▸ HOW TO COMPLETE THIS TASK:
All lines from the one holding "dot (sp_normal sp) (nth" down to the last line of the entries are to be reproduced exactly, with no other lines.
(STUDY MATERIAL begins)
Variable VisModel : vec3 -> vec3 -> score.
Variable rand_theta rand_phi : nat -> nat -> R.
Variable points normals viewdirs lgtSGLobes : list vec3.
Variable lgtSGLambdas : list R.
Variable nsamp : nat.
Variable inv argmax_vis : bool.

Let pts := specular_points points normals viewdirs lgtSGLobes lgtSGLambdas.
Let sample_dir := specular_sample_dir rand_theta rand_phi pts nsamp.
Let per_sample := specular_per_sample_vis VisModel rand_theta rand_phi points normals
                    viewdirs lgtSGLobes lgtSGLambdas nsamp inv argmax_vis.

Lemma specular_per_sample_Forall (P : tval -> Prop) :
  P (Val 0) ->
  (forall p d, P (specular_reduce inv argmax_vis (VisModel p d))) ->
  Forall P per_sample.
Proof.
  intros H0 Hr. unfold per_sample, specular_per_sample_vis, specular_vis_flat. cbv zeta.
  apply masked_scatter_Forall; [exact H0|].
  rewrite map_map. apply Forall_forall. intros v Hv.
  apply list_elem_of_fmap in Hv as (pd & -> & _). apply Hr.
Qed.

Lemma specular_weight_vis_nonneg :
  Forall (Forall (fun x => 0 <= x)) (specular_weight_vis pts sample_dir).
Proof.
  unfold specular_weight_vis.
  apply Forall_forall. intros row Hrow.
  apply list_elem_of_lookup in Hrow as [k Hk].
  rewrite lookup_zip_with in Hk.
  destruct (pts !! k) as [sp|]; simpl in Hk; [|discriminate].
  destruct (sample_dir !! k) as [dirs|]; simpl in Hk; [|discriminate].
  injection Hk as <-.
  apply Forall_forall. intros w Hw.
  apply list_elem_of_fmap in Hw as (d & -> & _).
  left. apply exp_pos.
Qed.

Lemma specular_aggregated_unit :
  (forall p d, numeric_score (VisModel p d)) ->
  Forall in_unit_interval
    (specular_aggregated_vis VisModel rand_theta rand_phi points normals viewdirs
       lgtSGLobes lgtSGLambdas nsamp inv argmax_vis).
Proof.
  intros Hnum. unfold specular_aggregated_vis. cbv zeta.
  fold pts. fold sample_dir. fold per_sample.
  assert (Hps : Forall in_unit_interval per_sample).
  { apply specular_per_sample_Forall; [simpl; lra|].
    intros p d. apply specular_reduce_unit, Hnum. }
  pose proof specular_weight_vis_nonneg as Hw.
  apply Forall_forall. intros v Hv.
  apply list_elem_of_lookup in Hv as [p Hp].
  rewrite list_lookup_imap in Hp.
  destruct (specular_weight_vis pts sample_dir !! p) as [w_p|] eqn:Hwp;
    simpl in Hp; [|discriminate].
  injection Hp as <-.
  apply weighted_mean_unit.
  - apply Forall_forall. intros u Hu.
    apply list_elem_of_fmap in Hu as (j & -> & _).
    apply nth_Forall_default; [exact Hps | simpl; lra].
  - rewrite Forall_forall in Hw. apply Hw.
    apply (list_elem_of_lookup_2 _ p). exact Hwp.
Qed.

End SpecularBounds.

(** *** One point, one lobe along the normal, one sample on the axis *)

Lemma sample_direction_on_axis (U V axis : vec3) (a b : R) :
  sample_direction U V axis (0 * a) (0 * b) = axis.
Proof.
  unfold sample_direction, vadd, vmul_s. simpl.
  rewrite !Rmult_0_l, sin_0, cos_0. destruct axis as [x y z]. simpl.
  f_equal; ring.
Qed.

Lemma norm_z_axis : norm z_axis = 1.
Proof. exact norm_e3. Qed.

Lemma dot_z_axis_norm_axis : dot z_axis (norm_axis z_axis) = 1 / (1 + TINY_NUMBER).
Proof.
  rewrite (norm_axis_unit z_axis norm_z_axis).
  unfold dot, vdiv, z_axis. simpl. pose proof TINY_NUMBER_pos. field. lra.
Qed.

Lemma z_axis_sample_faces_normal :
  Rgtb (dot z_axis (norm_axis z_axis)) TINY_NUMBER = true.
Proof.
  rewrite dot_z_axis_norm_axis. unfold Rgtb.
  destruct (Rlt_dec _ _) as [_|H]; [reflexivity|]. exfalso. apply H.
  rewrite TINY_NUMBER_val. lra.
Qed.

Lemma diffuse_single_sample_values (VisModel : vec3 -> vec3 -> score) (p : vec3)
      (argmax_vis : bool) :
  let v := diffuse_reduce argmax_vis (VisModel p (norm_axis z_axis)) in
  let w := exp (1 * (dot (norm_axis z_axis) (norm_axis z_axis) - 1)) in
  diffuse_masked_rows ex_rand ex_rand [p] [z_axis] [z_axis] [1] 1 1 =
    [(p, norm_axis z_axis)] /\
  diffuse_per_sample_vis VisModel ex_rand ex_rand [p] [z_axis] [z_axis] [1] 1 1 argmax_vis =
    [[[v]]] /\
  diffuse_aggregated_vis VisModel ex_rand ex_rand [p] [z_axis] [z_axis] [1] 1 1 argmax_vis =
    [[weighted_mean [v] [w]]].
Proof.
  intros v w.
  assert (Hrows : diffuse_masked_rows ex_rand ex_rand [p] [z_axis] [z_axis] [1] 1 1 =
                  [(p, norm_axis z_axis)]).
  { unfold diffuse_masked_rows, diffuse_sample_dir, diffuse_light_dirs,
      diffuse_cos_term, diffuse_input_rows.
    cbn -[norm_axis sample_direction r_phi_range cross dot Rgtb clamp_min clamp_max
          Rmult PI].
    unfold ex_rand. rewrite Rmult_assoc, !sample_direction_on_axis.
    rewrite z_axis_sample_faces_normal. reflexivity. }
  assert (Hps : diffuse_per_sample_vis VisModel ex_rand ex_rand [p] [z_axis] [z_axis] [1]
                  1 1 argmax_vis = [[[v]]]).
  { unfold diffuse_per_sample_vis. rewrite Hrows.
    unfold diffuse_sample_dir, diffuse_light_dirs, diffuse_vis_permuted,
      diffuse_cos_term, diffuse_vis_flat.
    cbn -[norm_axis sample_direction r_phi_range cross dot Rgtb clamp_min clamp_max
          Rmult PI diffuse_reduce].
    unfold ex_rand. rewrite Rmult_assoc, !sample_direction_on_axis.
    rewrite z_axis_sample_faces_normal. reflexivity. }
  split; [exact Hrows|]. split; [exact Hps|].
  unfold diffuse_aggregated_vis. rewrite Hps.
  unfold diffuse_sample_dir, diffuse_light_dirs, diffuse_weight_vis, diffuse_mean_vis.
  cbn -[norm_axis sample_direction r_phi_range cross dot Rgtb clamp_min clamp_max
        Rmult PI weighted_mean exp Rminus].
  unfold ex_rand. rewrite Rmult_assoc, !sample_direction_on_axis.
  reflexivity.
Qed.

Lemma single_weight_fraction (w : R) : 0 < w ->
  0 < (1 * w + 0) / (w + 0 + TINY_NUMBER) < 1.
Proof.
  intros Hw. pose proof TINY_NUMBER_pos as He.
  assert (Hd : 0 < w + 0 + TINY_NUMBER) by lra.
  split.
  - apply Rdiv_lt_0_compat; lra.
  - apply (Rmult_lt_reg_r (w + 0 + TINY_NUMBER)); [exact Hd|].
    unfold Rdiv. rewrite Rmult_assoc, Rinv_l by lra. lra.
Qed.

Section SpecularPerSample.

Variable VisModel : vec3 -> vec3 -> score.
Variable rand_theta rand_phi : nat -> nat -> R.
Variable points normals viewdirs lgtSGLobes : list vec3.
Variable lgtSGLambdas : list R.
Variable nsamp : nat.
Variable inv argmax_vis : bool.

Let pts := specular_points points normals viewdirs lgtSGLobes lgtSGLambdas.
Let sample_dir := specular_sample_dir rand_theta rand_phi pts nsamp.

Lemma specular_sample_dir_lookup (p : nat) (sp : specular_point) :
  pts !! p = Some sp ->
  exists dirs, sample_dir !! p = Some dirs /\ length dirs = nsamp.
Proof.
  intros Hp. unfold sample_dir, specular_sample_dir, specular_sample_dir_at.
  rewrite list_lookup_imap, Hp. simpl.
  eexists. split; [reflexivity|]. rewrite length_map, length_seq. reflexivity.
Qed.

Lemma specular_per_sample_zero (p j : nat) (sp : specular_point) :
  pts !! p = Some sp -> (j < nsamp)%nat ->
  dot (sp_normal sp) (nth j (nth p sample_dir []) (V3 0 0 0)) <= TINY_NUMBER ->
  nth (p * nsamp + j)
      (specular_per_sample_vis VisModel rand_theta rand_phi points normals viewdirs
         lgtSGLobes lgtSGLambdas nsamp inv argmax_vis) (Val 0) = Val 0.
Proof.
  intros Hp Hj Hdot.
  unfold specular_per_sample_vis, specular_vis_flat. cbv zeta.
  apply masked_scatter_off.
  fold pts. fold sample_dir. unfold specular_cos_term.
  destruct (specular_sample_dir_lookup p sp Hp) as (dirs & Hd & Hlen).
  rewrite (nth_concat_uniform false nsamp); [| |exact Hj].
  - assert (Hrow : zip_with
                     (fun sp0 dirs0 =>
                        map (fun d => Rgtb (dot (sp_normal sp0) d) TINY_NUMBER) dirs0)
                     pts sample_dir !! p =
                   Some (map (fun d => Rgtb (dot (sp_normal sp) d) TINY_NUMBER) dirs)).
    { rewrite lookup_zip_with, Hp, Hd. reflexivity. }
    rewrite (nth_lookup_Some _ _ _ _ Hrow).
    rewrite (nth_lookup_Some _ _ _ _ Hd) in Hdot.
    rewrite (nth_indep _ false (Rgtb (dot (sp_normal sp) (V3 0 0 0)) TINY_NUMBER))
      by (rewrite length_map; lia).
    rewrite (map_nth (fun d => Rgtb (dot (sp_normal sp) d) TINY_NUMBER) dirs (V3 0 0 0)).
    unfold Rgtb. destruct (Rlt_dec _ _); [lra | reflexivity].
  - apply Forall_forall. intros row Hrow.
    apply list_elem_of_lookup in Hrow as [i Hi].
    rewrite lookup_zip_with in Hi.
    destruct (pts !! i) as [spi|] eqn:Hpi; simpl in Hi; [|discriminate].
    destruct (specular_sample_dir_lookup i spi Hpi) as (di & Hdi & Hli).
    rewrite Hdi in Hi. simpl in Hi. injection Hi as <-.
    rewrite length_map. exact Hli.
Qed.

End SpecularPerSample.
(STUDY MATERIAL ends)
▸ COMPLETED TASK:
  dot (sp_normal sp) (nth j (nth p sample_dir []) (V3 0 0 0)) <= TINY_NUMBER ->
  nth (p * nsamp + j)
      (specular_per_sample_vis VisModel rand_theta rand_phi points normals viewdirs
         lgtSGLobes lgtSGLambdas nsamp inv argmax_vis) (Val 0) = Val 0.
Proof.
  intros Hp Hj Hdot.
  unfold specular_per_sample_vis, specular_vis_flat. cbv zeta.
  apply masked_scatter_off.
  fold pts. fold sample_dir. unfold specular_cos_term.
  destruct (specular_sample_dir_lookup p sp Hp) as (dirs & Hd & Hlen).
  rewrite (nth_concat_uniform false nsamp); [| |exact Hj].
  - assert (Hrow : zip_with
                     (fun sp0 dirs0 =>
                        map (fun d => Rgtb (dot (sp_normal sp0) d) TINY_NUMBER) dirs0)
                     pts sample_dir !! p =
                   Some (map (fun d => Rgtb (dot (sp_normal sp) d) TINY_NUMBER) dirs)).
    { rewrite lookup_zip_with, Hp, Hd. reflexivity. }
    rewrite (nth_lookup_Some _ _ _ _ Hrow).
    rewrite (nth_lookup_Some _ _ _ _ Hd) in Hdot.
    rewrite (nth_indep _ false (Rgtb (dot (sp_normal sp) (V3 0 0 0)) TINY_NUMBER))
      by (rewrite length_map; lia).
    rewrite (map_nth (fun d => Rgtb (dot (sp_normal sp) d) TINY_NUMBER) dirs (V3 0 0 0)).
    unfold Rgtb. destruct (Rlt_dec _ _); [lra | reflexivity].
  - apply Forall_forall. intros row Hrow.
    apply list_elem_of_lookup in Hrow as [i Hi].
    rewrite lookup_zip_with in Hi.
    destruct (pts !! i) as [spi|] eqn:Hpi; simpl in Hi; [|discriminate].
    destruct (specular_sample_dir_lookup i spi Hpi) as (di & Hdi & Hli).
    rewrite Hdi in Hi. simpl in Hi. injection Hi as <-.
    rewrite length_map. exact Hli.
Qed.

End SpecularPerSample.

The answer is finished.